The really nice part: you don’t have to do anything after. The film breaks down on its own over the course of several days and is naturally discharged within about a month. No removal appointment, no discomfort from a balloon sitting in there. It’s been used in Europe for a while now, and early data looks promising – but it’s still relatively new on this side of the Atlantic, which tracks with the kind of care Dr. Miller is known for. We wouldn’t have had access to it closer to home.

And Then There Was Seelie

Here’s the part of this story that is very, very us.

I was just starting to come out of anesthesia – that foggy, surreal stretch where you’re not quite sure what’s real – when I pulled up our barn cameras and saw that our Guernsey doe, Seelie, had officially gone into labor. At home. Three hours away. While I was on the operating table.

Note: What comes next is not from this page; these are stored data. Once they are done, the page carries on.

Definition schema_name_errors (schema : Map) : list string :=
  if negb (is_some_and (map_get "name" schema) is_string) then push_error "schema.name" "must be a string"
  else if negb (match opt_bind (map_get "name" schema) as_str with
                | Some n => String.eqb n SCHEMA_NAME | None => false end)
  then push_error "schema.name" ("must be " +++ dq +++ "UEC" +++ dq)
  else [].

Definition schema_compat_errors (schema : Map) : list string :=
  match map_get "compat" schema with
  | Some compat => unless (is_string compat) "schema.compat" "must be a string if provided"
  | None => []
  end.

Record converted_scenario (q : Map) : Prop := {
  cs_rules : map_get "rules" q = None;
  cs_scenes : map_get "scenes" q = None;
  cs_default : map_get "defaultSceneId" q = None;
  cs_selected : at_path (Object q) ["scene"; "selectedVariant"] = Some (Number (PosInt 0));
  cs_template : map_get "promptTemplateId" q = Some (Str "template-1");
  cs_prompt : map_get "systemPrompt" q = Some Null
}.

Definition variant_id (variant : Value) : option string :=
  opt_bind (opt_bind (as_object variant) (map_get "id")) as_str.

Definition diff_entry_ok (e : UecDiffEntry) : Prop :=
  (change_type e = "added" /\ before e = None /\ exists v, after e = Some v) \/
  (change_type e = "removed" /\ (exists v, before e = Some v) /\ after e = None) \/
  (change_type e = "changed" /\
   exists x y, before e = Some x /\ after e = Some y /\ value_eqb x y = false).

Definition str_lt (a b : string) : Prop := String.compare a b = Lt.

Definition flip_change (t : string) : string :=
  if String.eqb t "added" then "removed" else if String.eqb t "removed" then "added" else t.
(** The loop over the children in [splatFiltered]; [rec] is the recursive
    call. *)
Definition splat_children
           (rec : Z -> Vector -> Q -> list Node -> outcome (list Node))
           (node : Node) (nodeMin : Vector) (nodeSize : Q)
           (nodes : list Node) : outcome (list Node) :=
  foldl (fun acc c =>
           let* nodes' := acc in
           let childSize := (nodeSize / 2)%Q in
           rec (child node (Z.of_nat c)) (childMin nodeMin childSize c) childSize nodes')
        (Done nodes) (seq 0 Arity).

(** [splatFiltered] *)
Fixpoint splatFiltered (fuel : nat) (sm : bool) (originMin originMax : Vector)
         (v w : Q) (index : Z) (nodeMin : Vector) (nodeSize : Q)
         (nodes : list Node) : outcome (list Node) :=
  match fuel with
  | O => Stuck
  | S fuel' =>
      let overlap :=
        computeOverlap D originMin originMax nodeMin (nodeMax nodeMin nodeSize) in
      if Qlt_bool 0 overlap then
        let* node := node_at nodes index in
        if isLeaf node then
          let* node' := node_splat node v (w * overlap)%Q sm in
          Done (<[Z.to_nat index := node']> nodes)
        else
          splat_children (splatFiltered fuel' sm originMin originMax v w)
                         node nodeMin nodeSize nodes
      else Done nodes
  end.

(** [splat(x, value, weight)] *)
Definition splat (t : BTreeDistribution) (x : Vector) (v w : Q)
  : outcome BTreeDistribution :=
  if negb (m_doFiltering t) then
    let* (i, _) := indexAt (m_nodes t) x in
    let* n := node_at (m_nodes t) i in
    let* n' := node_splat n v w (m_secondMoment t) in
    Done (with_nodes t (<[Z.to_nat i := n']> (m_nodes t)))
  else
    let* (_, depth) := indexAt (m_nodes t) x in
    (* [1 << depth] on [int] *)
    if 31 <=? depth then Stuck
    else
      let size := (1 / inject_Z (Z.shiftl 1 depth))%Q in
      let originMin := map (fun dim => vget x dim - size / 2)%Q (seq 0 D) in
      let originMax := map (fun dim => vget x dim + size / 2)%Q (seq 0 D) in
      let zero := replicate D 0%Q in
      let* nodes' := splatFiltered (length (m_nodes t)) (m_secondMoment t)
                                   originMin originMax v (w / (size * size))%Q
                                   0 zero 1%Q (m_nodes t) in
      Done (with_nodes t nodes').

(** *** Sampling *)

(** The innermost loop of [sample]: the marginals [p[0]], [p[1]] of the
    children that agree with [childIndex] on the dimensions below [dim]. *)
Definition sample_marginal (nodes : list Node) (node : Node) (dim : nat)
           (childIndex : Z) : outcome (Q * Q) :=
  foldl (fun acc c =>
           let* (p0, p1) := acc in
           let ci := Z.lor (Z.shiftl (Z.of_nat c) (Z.of_nat dim)) childIndex in
           let* n := node_at nodes (child node ci) in
           if Z.land (Z.of_nat c) 1 =? 0
           then Done ((p0 + density n)%Q, p1)
           else Done (p0, (p1 + density n)%Q))
        (Done (0%Q, 0%Q)) (seq 0 (2 ^ (D - dim))).

(** One round of the loop over [dim] in [sample]. *)
Definition sample_dim (nodes : list Node) (node : Node) (scale : Q)
           (acc : outcome (Z * Vector * Vector)) (dim : nat)
  : outcome (Z * Vector * Vector) :=
  let* (childIndex, x, base) := acc in
  let* (p0, p1) := sample_marginal nodes node dim childIndex in
  let p0 := (p0 / (p0 + p1))%Q in
  let* _ := assert (Qle_bool 0 p0 && Qle_bool 0 p1) in
  let slab := Qlt_bool p0 (vget x dim) in
  let childIndex := Z.lor childIndex (Z.shiftl (Z.b2z slab) (Z.of_nat dim)) in
  if slab then
    Done (childIndex,
          vset x dim ((vget x dim - p0) / (1 - p0))%Q,
          vset base dim (vget base dim + (1 # 2) * scale)%Q)
  else
    Done (childIndex, vset x dim (vget x dim / p0)%Q, base).
(** * useAuth: the wallet session and signing hook of src/auth/hooks/useAuth.ts

    A shallow embedding of [useAuth].  The hook closes over one piece of
    in-memory state, the recoil atom [wallet], and talks to four external
    collaborators: the keystore (the spec's Vault Gateway), the LCD client
    (Chain Client), the Ledger device (Hardware Device Gateway) and the key
    classes of terra.js.  Every operation of the hook is a computation in a
    state-and-exception monad over

      - the session ([wallet], written only by [setWallet]),
      - the state of the collaborators ([world]), which only they change,
      - the list of collaborator calls made so far ([trace]).

    A JavaScript [throw] keeps the effects performed before it, so a failing
    computation still returns the state it reached.  [await] is sequencing:
    the hook never runs two of its operations at once.  Every operation is
    taken from a render that has observed the latest value of the atom. *)

From Stdlib Require Import String List Bool NArith.
Import ListNotations.
Open Scope string_scope.

Set Implicit Arguments.

(** ** Values *)

Definition AccAddress := string.
Definition Buffer := list Byte.byte.

(** The wallet descriptors that the hook builds: [{ name, address }],
    [{ name, address, multisig: true }] and [{ address, ledger: true }]. *)
Inductive Wallet : Type :=
| SingleWallet (name : string) (address : AccAddress)
| MultisigWallet (name : string) (address : AccAddress)
| LedgerWallet (address : AccAddress).

(** [const { address } = wallet] and [const { name } = wallet]; a Ledger
    descriptor has no [name]. *)
Definition address (w : Wallet) : AccAddress :=
  match w with
  | SingleWallet _ a | MultisigWallet _ a | LedgerWallet a => a
  end.

Definition name (w : Wallet) : option string :=
  match w with
  | SingleWallet n _ | MultisigWallet n _ => Some n
  | LedgerWallet _ => None
  end.

(** What [getStoredWallet] hands back, as far as [connect] reads it. *)
Record StoredWallet : Type := mkStoredWallet {
  stored_address : AccAddress;
  stored_multisig : bool
}.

This was Seelie’s first freshening, and we’d been a little anxious about leaving during kidding season. But the timing of the surgery wasn’t something we could move around, and honestly, you can’t plan around goats. You just can’t.

She didn’t need us at all. Both kids came out beautifully, and Seelie took to them like she’d been doing it for years – no intervention, no drama, no frantic calls to a neighbor. She handled it like an absolute pro while her humans were three hours south, one of them still coming out of anesthesia.

It felt like a sign. New life, right on cue. A little reminder that sometimes things go exactly the way they’re supposed to.


We’ll keep updating here as we move through recovery and next steps. Thank you, as always, for following along on the harder parts of this journey – it means more than you know.